If two points have polar coordinates $(r_1,\theta_1)$ and $(r_2,\theta_2)$ show that the distance $d$ between them is given by: $d^2 = r_1^2 + r_2^2 - 2r_1r_2\cos(\theta_1 - \theta_2)$.
This question from Spivak calculus book, I solve it by work on the Cartesian coordinates, I did $x = r_1 \cos(\theta_1)$ and $x' = r_2 \cos(\theta_2)$ and the same work with $y$, this is not difficult.
Now, when I did find $d^2 = r_1^2 + r_2^2 - 2r_1r_2\cos(\theta_1 - \theta_2)$, I saw something in this equation.
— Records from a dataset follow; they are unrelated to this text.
(* ===== verification/Netfilter.v ===== *)
(** * What packet filter rules mean

    Rules as the argument lists both runtimes hand to iptables, and how they judge
    a packet: the vocabulary in which the egress policies are stated.  Addresses are
    32-bit numbers. *)

From S2P Require Import Prelude GoStrings.

Module Netfilter.
Import GoStrings.

Definition rule := list string.

(** ** Addresses *)

Definition digit (c : ascii) : option Z :=
  let n := Z.of_N (Ascii.N_of_ascii c) in if decide (48 <= n <= 57) then Some (n - 48) else None.

(** A decimal number up to [stop] or the end, and what follows. *)
Fixpoint number (acc : Z) (l : list ascii) : Z * list ascii :=
  match l with
  | c :: l' => match digit c with Some d => number (acc * 10 + d) l' | None => (acc, l) end
  | [] => (acc, [])
  end.

Definition skip (c : ascii) (l : list ascii) : list ascii :=
  match l with x :: l' => if decide (x = c) then l' else l | [] => [] end.

(** "a.b.c.d/len" as address and prefix length; without a length it is 32. *)
Definition parse_cidr (s : string) : Z * Z :=
  let dot := byte 46 in
  let '(a, l) := number 0 (chars s) in
  let '(b, l) := number 0 (skip dot l) in
  let '(c, l) := number 0 (skip dot l) in
  let '(d, l) := number 0 (skip dot l) in
  (((a * 256 + b) * 256 + c) * 256 + d, match l with [] => 32 | _ => (number 0 (skip (byte 47) l)).1 end).

Definition in_cidr (s : string) (ip : Z) : bool :=
  let '(base, len) := parse_cidr s in bool_decide (Z.shiftr ip (32 - len) = Z.shiftr base (32 - len)).

(** ** Packets and rules *)

Record packet := mkPacket {
  pk_in : string;       (* the interface it came in by *)
  pk_out : string;      (* the interface it would leave by *)
  pk_src : Z;
  pk_dst : Z;
  pk_tcp : bool;
  pk_dport : string;
  pk_established : bool; (* conntrack: ESTABLISHED or RELATED *)
}.

(** Whether a rule matches, and its target: the matches used, in any order. *)
Fixpoint judge (r : rule) (p : packet) : bool * string :=
  match r with
  | "-j" :: t :: _ => (true, t)
  | "-i" :: x :: r' => let '(b, t) := judge r' p in (bool_decide (pk_in p = x) && b, t)
  | "!" :: "-i" :: x :: r' => let '(b, t) := judge r' p in (bool_decide (pk_in p <> x) && b, t)
  | "-o" :: x :: r' => let '(b, t) := judge r' p in (bool_decide (pk_out p = x) && b, t)
  | "-d" :: x :: r' => let '(b, t) := judge r' p in (in_cidr x (pk_dst p) && b, t)
  | "-s" :: x :: r' => let '(b, t) := judge r' p in (in_cidr x (pk_src p) && b, t)
  | "-p" :: "tcp" :: r' => let '(b, t) := judge r' p in (pk_tcp p && b, t)
  | "--dport" :: x :: r' => let '(b, t) := judge r' p in (bool_decide (pk_dport p = x) && b, t)
  | "-m" :: "conntrack" :: "--ctstate" :: "ESTABLISHED,RELATED" :: r' => let '(b, t) := judge r' p in (pk_established p && b, t)
  | _ => (false, "")
  end.

Inductive verdict := Accept | Drop.
#[global] Instance verdict_eq_dec : EqDecision verdict.
Proof. solve_decision. Defined.

(** The first rule that matches decides; a jump comes back if its chain does not.
    [None]: the end of the chain.  [fuel] bounds nested jumps. *)
Fixpoint traverse (fuel : nat) (chains : gmap string (list rule)) (l : list rule) (p : packet) : option verdict :=
  match fuel with
  | O => None
  | S f =>
      (fix go (l : list rule) : option verdict :=
         match l with
         | [] => None
         | r :: l' =>
             let '(m, t) := judge r p in
             if negb m then go l'
             else if decide (t = "ACCEPT") then Some Accept
             else if decide (t = "DROP") then Some Drop
             else match traverse f chains (default [] (chains !! t)) p with Some v => Some v | None => go l' end
         end) l
  end.

Lemma traverse_nil f chains p : traverse f chains [] p = None.
Proof. by destruct f. Qed.

Lemma traverse_cons f chains r l p : traverse (S f) chains (r :: l) p =
  (let '(m, t) := judge r p in
   if negb m then traverse (S f) chains l p
   else if decide (t = "ACCEPT") then Some Accept
   else if decide (t = "DROP") then Some Drop
   else match traverse f chains (default [] (chains !! t)) p with Some v => Some v | None => traverse (S f) chains l p end).
Proof. reflexivity. Qed.

(** A rule that never accepts [p], alone. *)
Definition never_accepts (f : nat) (chains : gmap string (list rule)) (p : packet) (r : rule) : Prop :=
  forall l v, traverse (S f) chains (r :: l) p = Some v -> v = Drop \/ traverse (S f) chains l p = Some v.

(** Rules that never accept leave the verdict to the rest, or drop. *)
Lemma traverse_skip f chains p l l' :
  Forall (never_accepts f chains p) l -> traverse (S f) chains l' p = Some Drop -> traverse (S f) chains (l ++ l') p = Some Drop.
Proof.
  intros Hl Hd. assert (Hex : forall l, Forall (never_accepts f chains p) l -> is_Some (traverse (S f) chains (l ++ l') p)).
  { clear l Hl. intros l Hl. induction l as [|r l IH]; simpl app; [by rewrite Hd|]. apply Forall_cons in Hl as [_ Hl].
    rewrite traverse_cons. destruct (judge r p) as [m t]. destruct m; simpl; [|by apply IH]. repeat case_decide; [done..|].
    case_match; [done|]. by apply IH. }
  induction l as [|r l IH]; [done|]. pose proof Hl as [Hr Hl']%Forall_cons. destruct (Hex (r :: l) Hl) as [v Hv]. rewrite Hv.
  simpl in Hv. destruct (Hr _ _ Hv) as [->|Hv']; [done|]. rewrite IH in Hv' by done. by injection Hv' as <-.
Qed.

(** ** The first match *)

Definition matches (p : packet) (r : rule) : bool := (judge r p).1.
Definition target (p : packet) (r : rule) : string := (judge r p).2.

(** A chain whose first matching rule drops. *)
Lemma traverse_drop f chains p l1 r l2 : Forall (fun x => matches p x = true -> target p x = "DROP") l1 ->
  matches p r = true -> target p r = "DROP" -> traverse (S f) chains (l1 ++ r :: l2) p = Some Drop.
Proof.
  intros Hl Hm Ht. induction Hl as [|x l Hx Hl IH]; simpl app; rewrite traverse_cons; unfold matches, target in *.
  - destruct (judge r p) as [m t]. simpl in *. subst. done.
  - destruct (judge x p) as [m t]. simpl in *. destruct m; simpl; [|exact IH]. rewrite (Hx eq_refl). done.
Qed.

End Netfilter.
(** An ingress jump of the forward chain that catches the packet. *)
Definition caught (T : gmap string (list rule)) (p : packet) : Prop :=
  exists l ip port c, T !! "DOCKER-USER" = Some l /\ ["-d"; ip; "-p"; "tcp"; "--dport"; port; "-j"; c] ∈ l /\ pk_tcp p = true /\
    in_cidr ip (pk_dst p) = true /\ pk_dport p = port.

Lemma forwarded_drop b F s p : inv F s -> policy pub closed b ⊆ F -> bridge b -> pk_in p = b -> no_gateway_spoof p ->
  (b = pub -> egress_verdict pub p = Drop) -> forwarded (chains (nt_tables s)) p = Some Drop.
Proof.
  intros Hi Hsub Hb Hin Hsp Hv. destruct (policy_jump b F s Hi Hsub) as (l & Hl & Hj & Hst). unfold forwarded. rewrite Hl. cbn [default].
  destruct (above_jump _ _ b _ Hst Hb (or_introl eq_refl) Hj) as (above & below & -> & Ha). unfold default, from_option, id. apply traverse_skip.
  - eapply Forall_impl; [exact Ha|]. intros r [Hr Hne]. apply (ours_never_accepts F); [done|done|by rewrite Hin|done|by rewrite Hin].
  - destruct Hb as [-> | ->]; [|by eapply jump_closed]. rewrite (jump_pub _ F) by done. by rewrite Hv.
Qed.

Lemma forwarded_accept F s p : inv F s -> policy pub closed pub ⊆ F -> pk_in p = pub -> egress_verdict pub p = Accept -> ~ caught (chains (nt_tables s)) p ->
  forwarded (chains (nt_tables s)) p = Some Accept.
Proof.
  intros Hi Hsub Hin Hv Hc. destruct (policy_jump pub F s Hi Hsub) as (l & Hl & Hj & Hst). unfold forwarded. rewrite Hl. unfold default, from_option, id.
  destruct (above_jump _ _ pub _ Hst (or_introl eq_refl) (or_introl eq_refl) Hj) as (above & below & -> & Ha).
  assert (Hno : Forall (fun r => matches p r = false) above).
  { rewrite Forall_forall in *. intros r Hr. destruct (Ha r Hr) as [[(b & Hb & ->)|(ip & port & c & Hcn & ->)] Hne].
    - unfold matches, jump. cbn [judge]. rewrite bool_decide_false; [done|]. intros Heq. apply Hne. congruence.
    - unfold matches. cbn [judge fst]. destruct (in_cidr ip (pk_dst p)) eqn:Ed; [|done]. destruct (pk_tcp p) eqn:Et; [|done].
      destruct (decide (pk_dport p = port)) as [Ep|Ep]; [|by rewrite bool_decide_false].
      exfalso. apply Hc. exists (above ++ jump closed pub :: below), ip, port, c. split; [done|]. split; [|done]. apply elem_of_app. by left. }
  rewrite <- Hv. clear Ha Hj Hst Hl. induction above as [|r above IH]; [by apply (jump_pub _ F)|].
  apply Forall_cons in Hno as [Hr Hno]. rewrite <- app_comm_cons, traverse_cons. unfold matches in Hr. destruct (judge r p) as [m t]. simpl in Hr. subst m.
  by apply IH.
Qed.

Lemma delivered_verdict b F s p : inv F s -> policy pub closed b ⊆ F -> bridge b -> pk_in p = b ->
  delivered (chains (nt_tables s)) p = Some (host_verdict p).
Proof.
  intros Hi Hsub Hb Hin. destruct (policy_host_jump b F s Hi Hsub) as (l & Hl & Hj & Hst). unfold delivered. rewrite Hl. unfold default, from_option, id.
  destruct (above_jump _ _ b _ Hst Hb (or_intror eq_refl) Hj) as (above & below & -> & Ha). clear Hj Hst Hl.
  induction above as [|r above IH].
  - rewrite app_nil_l, traverse_cons. unfold host_jump. cbn [judge]. rewrite bool_decide_true by done. cbn [negb andb].
    rewrite !decide_False by done. by rewrite (host_chain b F s).
  - apply Forall_cons in Ha as [[(b' & Hb' & ->) Hne] Ha]. rewrite <- app_comm_cons, traverse_cons. unfold host_jump at 1. cbn [judge].
    rewrite bool_decide_false; [by apply IH|]. intros Heq. apply Hne. congruence.
Qed.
If we imagine $r_1$ and $r_2$ as a norms of vectors $v$ and $w$, then $$ d^2 = \|v\|^2 + \|w\|^2 - 2\|v\|\|w\| \cos(\theta_1 - \theta_2) = v \cdot v + w \cdot w - 2 v \cdot w. $$ (${}\cdot{}$ scalar product) so with some manipulation we will get $d = \| v - w \|$.
So my geometric interpretation is as follows: the new vector $v-w$ is always one that starts from the end of the vector $v$ to the end of the vector $w$.
(Also I noticed that this equation give to us the general formula for $\cos(\theta)$ on term of the three sides, for any triangle.)
My simple question is: Is my interpretation right?.